PROBLEM STATEMENT >>
Wherever the string "bytes" shows up in the data below, copy the whole line.

Saved entries >>
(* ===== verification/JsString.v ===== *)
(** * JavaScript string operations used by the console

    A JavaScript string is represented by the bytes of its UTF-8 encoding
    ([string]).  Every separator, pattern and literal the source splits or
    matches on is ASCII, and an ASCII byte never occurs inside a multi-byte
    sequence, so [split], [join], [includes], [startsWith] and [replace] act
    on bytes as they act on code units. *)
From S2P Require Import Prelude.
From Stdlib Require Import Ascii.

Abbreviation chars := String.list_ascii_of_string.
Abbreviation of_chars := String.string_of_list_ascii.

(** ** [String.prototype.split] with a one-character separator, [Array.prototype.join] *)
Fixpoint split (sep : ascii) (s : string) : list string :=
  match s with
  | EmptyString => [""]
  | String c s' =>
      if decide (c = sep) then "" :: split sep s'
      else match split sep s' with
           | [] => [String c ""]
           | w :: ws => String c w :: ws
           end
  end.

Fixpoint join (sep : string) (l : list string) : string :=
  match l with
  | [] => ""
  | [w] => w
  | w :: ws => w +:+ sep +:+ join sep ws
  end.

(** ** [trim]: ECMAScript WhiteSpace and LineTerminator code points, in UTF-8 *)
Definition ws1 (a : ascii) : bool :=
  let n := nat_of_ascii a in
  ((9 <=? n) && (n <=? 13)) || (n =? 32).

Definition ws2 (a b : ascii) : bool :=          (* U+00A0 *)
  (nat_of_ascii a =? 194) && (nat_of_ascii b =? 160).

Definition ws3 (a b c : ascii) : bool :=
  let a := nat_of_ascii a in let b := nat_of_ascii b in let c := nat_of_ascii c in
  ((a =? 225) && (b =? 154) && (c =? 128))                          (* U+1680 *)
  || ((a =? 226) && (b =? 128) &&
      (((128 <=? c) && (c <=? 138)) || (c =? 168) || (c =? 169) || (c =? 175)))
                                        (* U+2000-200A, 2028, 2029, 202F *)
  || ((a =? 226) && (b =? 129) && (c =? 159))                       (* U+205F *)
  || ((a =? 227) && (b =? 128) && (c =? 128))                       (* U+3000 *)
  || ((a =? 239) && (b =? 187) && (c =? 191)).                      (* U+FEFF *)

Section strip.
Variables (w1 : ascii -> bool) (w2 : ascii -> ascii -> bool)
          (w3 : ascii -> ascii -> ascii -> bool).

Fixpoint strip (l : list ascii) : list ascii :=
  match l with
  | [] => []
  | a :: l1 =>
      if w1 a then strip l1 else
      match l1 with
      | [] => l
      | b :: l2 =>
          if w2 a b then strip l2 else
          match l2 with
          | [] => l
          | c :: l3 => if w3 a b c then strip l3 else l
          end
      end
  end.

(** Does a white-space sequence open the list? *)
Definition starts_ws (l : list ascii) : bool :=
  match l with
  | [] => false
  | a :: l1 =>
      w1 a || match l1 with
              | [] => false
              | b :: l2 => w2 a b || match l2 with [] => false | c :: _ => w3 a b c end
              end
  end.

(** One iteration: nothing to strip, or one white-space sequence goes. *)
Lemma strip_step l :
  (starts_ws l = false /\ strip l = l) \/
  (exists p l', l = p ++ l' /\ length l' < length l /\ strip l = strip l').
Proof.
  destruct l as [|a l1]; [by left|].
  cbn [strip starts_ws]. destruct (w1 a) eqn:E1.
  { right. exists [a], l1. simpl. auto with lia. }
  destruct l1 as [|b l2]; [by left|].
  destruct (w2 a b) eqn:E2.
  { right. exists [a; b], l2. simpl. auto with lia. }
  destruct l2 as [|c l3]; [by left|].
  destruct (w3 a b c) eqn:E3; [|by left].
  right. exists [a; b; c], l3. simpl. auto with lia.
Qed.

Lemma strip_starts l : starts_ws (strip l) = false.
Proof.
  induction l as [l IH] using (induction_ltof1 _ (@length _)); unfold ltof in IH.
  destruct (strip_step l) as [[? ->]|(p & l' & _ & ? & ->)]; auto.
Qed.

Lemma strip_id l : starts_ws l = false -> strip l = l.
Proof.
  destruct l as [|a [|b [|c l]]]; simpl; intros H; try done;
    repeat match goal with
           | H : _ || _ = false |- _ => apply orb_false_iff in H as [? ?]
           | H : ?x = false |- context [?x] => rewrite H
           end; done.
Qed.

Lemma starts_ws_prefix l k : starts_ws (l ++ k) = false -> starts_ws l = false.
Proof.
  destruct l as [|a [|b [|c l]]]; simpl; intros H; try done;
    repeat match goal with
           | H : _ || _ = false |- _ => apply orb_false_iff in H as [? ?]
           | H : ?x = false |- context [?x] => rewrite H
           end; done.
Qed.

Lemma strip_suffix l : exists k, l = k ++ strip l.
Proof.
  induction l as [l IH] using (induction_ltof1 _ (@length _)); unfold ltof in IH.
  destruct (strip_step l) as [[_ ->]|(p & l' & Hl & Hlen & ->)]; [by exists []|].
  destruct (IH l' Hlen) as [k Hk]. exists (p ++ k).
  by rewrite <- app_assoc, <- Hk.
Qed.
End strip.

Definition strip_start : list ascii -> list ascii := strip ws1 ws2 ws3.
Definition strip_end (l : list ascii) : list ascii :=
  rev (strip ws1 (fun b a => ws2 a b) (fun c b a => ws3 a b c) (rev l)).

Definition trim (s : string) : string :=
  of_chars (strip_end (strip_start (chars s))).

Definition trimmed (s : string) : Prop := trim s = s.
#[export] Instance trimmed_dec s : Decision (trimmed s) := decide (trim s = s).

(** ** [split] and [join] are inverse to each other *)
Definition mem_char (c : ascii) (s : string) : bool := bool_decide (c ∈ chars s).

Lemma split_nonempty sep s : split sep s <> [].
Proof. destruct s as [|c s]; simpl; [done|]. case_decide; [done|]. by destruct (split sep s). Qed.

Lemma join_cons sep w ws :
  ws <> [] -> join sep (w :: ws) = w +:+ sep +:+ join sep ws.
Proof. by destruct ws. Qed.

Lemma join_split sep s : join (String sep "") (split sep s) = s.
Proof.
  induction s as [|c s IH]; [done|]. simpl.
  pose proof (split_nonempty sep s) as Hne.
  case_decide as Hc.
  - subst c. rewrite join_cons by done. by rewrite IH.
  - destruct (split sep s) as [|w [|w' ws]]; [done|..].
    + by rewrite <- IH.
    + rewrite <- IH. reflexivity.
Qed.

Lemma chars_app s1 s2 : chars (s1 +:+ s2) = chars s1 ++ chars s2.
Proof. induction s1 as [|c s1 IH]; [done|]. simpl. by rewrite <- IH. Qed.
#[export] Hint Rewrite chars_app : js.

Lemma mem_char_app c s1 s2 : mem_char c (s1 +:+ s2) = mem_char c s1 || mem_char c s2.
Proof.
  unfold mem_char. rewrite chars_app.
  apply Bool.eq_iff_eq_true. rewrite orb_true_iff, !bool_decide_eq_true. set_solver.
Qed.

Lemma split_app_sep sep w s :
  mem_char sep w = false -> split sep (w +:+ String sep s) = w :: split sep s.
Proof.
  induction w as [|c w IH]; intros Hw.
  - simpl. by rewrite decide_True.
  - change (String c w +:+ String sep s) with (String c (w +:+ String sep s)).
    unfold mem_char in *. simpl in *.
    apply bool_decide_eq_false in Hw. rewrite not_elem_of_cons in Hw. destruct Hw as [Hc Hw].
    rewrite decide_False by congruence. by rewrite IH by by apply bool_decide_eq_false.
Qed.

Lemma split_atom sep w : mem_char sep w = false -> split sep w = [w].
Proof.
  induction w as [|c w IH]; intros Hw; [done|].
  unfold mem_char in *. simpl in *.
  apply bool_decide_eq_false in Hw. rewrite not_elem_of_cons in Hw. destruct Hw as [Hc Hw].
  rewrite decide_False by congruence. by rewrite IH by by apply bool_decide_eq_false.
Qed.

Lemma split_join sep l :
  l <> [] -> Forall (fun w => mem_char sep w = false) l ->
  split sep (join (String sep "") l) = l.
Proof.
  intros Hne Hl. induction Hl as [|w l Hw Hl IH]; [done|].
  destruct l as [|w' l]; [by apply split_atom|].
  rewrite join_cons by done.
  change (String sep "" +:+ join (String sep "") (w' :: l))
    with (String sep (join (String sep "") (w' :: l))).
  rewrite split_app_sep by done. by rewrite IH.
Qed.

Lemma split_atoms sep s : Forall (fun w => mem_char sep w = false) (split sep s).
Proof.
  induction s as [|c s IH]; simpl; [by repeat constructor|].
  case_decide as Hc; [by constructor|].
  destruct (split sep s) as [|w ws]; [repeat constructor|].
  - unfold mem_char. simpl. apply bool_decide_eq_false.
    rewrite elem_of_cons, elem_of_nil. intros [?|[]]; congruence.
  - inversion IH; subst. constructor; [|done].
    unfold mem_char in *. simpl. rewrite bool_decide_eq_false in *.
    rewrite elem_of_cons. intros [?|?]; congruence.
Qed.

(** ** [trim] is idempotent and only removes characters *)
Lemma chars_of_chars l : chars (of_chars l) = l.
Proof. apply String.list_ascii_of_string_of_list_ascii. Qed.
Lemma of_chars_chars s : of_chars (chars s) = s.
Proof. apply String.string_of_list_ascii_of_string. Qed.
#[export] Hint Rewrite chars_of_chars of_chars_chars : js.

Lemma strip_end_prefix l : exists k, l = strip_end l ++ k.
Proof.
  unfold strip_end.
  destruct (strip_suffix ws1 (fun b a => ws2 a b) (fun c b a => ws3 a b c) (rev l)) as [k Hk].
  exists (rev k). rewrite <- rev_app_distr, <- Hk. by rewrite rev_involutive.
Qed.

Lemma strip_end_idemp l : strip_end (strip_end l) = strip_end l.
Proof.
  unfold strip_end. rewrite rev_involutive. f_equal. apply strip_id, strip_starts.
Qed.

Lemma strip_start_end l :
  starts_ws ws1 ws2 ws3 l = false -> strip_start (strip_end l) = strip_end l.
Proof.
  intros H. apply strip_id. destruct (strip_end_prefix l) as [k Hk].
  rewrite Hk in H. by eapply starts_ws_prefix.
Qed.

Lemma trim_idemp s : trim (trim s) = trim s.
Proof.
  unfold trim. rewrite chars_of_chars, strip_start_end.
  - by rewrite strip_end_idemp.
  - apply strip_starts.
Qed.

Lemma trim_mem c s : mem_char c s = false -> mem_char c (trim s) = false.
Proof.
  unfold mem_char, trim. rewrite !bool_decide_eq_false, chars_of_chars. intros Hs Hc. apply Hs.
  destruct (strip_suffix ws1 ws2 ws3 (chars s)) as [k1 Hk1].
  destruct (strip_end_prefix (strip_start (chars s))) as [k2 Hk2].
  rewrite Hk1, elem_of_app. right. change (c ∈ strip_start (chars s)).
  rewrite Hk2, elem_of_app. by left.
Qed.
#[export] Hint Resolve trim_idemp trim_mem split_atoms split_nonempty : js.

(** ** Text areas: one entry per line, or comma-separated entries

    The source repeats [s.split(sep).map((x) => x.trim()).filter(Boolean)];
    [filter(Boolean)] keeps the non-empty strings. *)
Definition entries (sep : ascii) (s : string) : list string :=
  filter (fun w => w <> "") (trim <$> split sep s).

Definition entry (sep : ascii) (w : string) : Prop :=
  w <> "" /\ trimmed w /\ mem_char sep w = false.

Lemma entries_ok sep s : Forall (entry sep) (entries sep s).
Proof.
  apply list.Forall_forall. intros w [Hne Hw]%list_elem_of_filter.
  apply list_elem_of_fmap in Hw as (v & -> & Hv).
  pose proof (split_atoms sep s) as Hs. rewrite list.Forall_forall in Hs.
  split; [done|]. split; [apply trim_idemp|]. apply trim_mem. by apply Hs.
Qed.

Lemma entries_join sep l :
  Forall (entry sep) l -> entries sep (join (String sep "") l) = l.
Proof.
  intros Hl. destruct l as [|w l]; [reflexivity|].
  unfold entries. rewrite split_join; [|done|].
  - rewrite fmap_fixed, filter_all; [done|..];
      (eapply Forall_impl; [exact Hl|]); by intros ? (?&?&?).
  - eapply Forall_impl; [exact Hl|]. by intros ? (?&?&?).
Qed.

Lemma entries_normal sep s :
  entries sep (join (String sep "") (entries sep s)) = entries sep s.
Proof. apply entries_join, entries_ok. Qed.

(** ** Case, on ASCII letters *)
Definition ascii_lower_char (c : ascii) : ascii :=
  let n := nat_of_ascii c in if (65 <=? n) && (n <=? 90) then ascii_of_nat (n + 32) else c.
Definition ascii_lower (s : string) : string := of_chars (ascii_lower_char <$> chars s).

RESULT OF THIS EXERCISE >>
    A JavaScript string is represented by the bytes of its UTF-8 encoding
    on bytes as they act on code units. *)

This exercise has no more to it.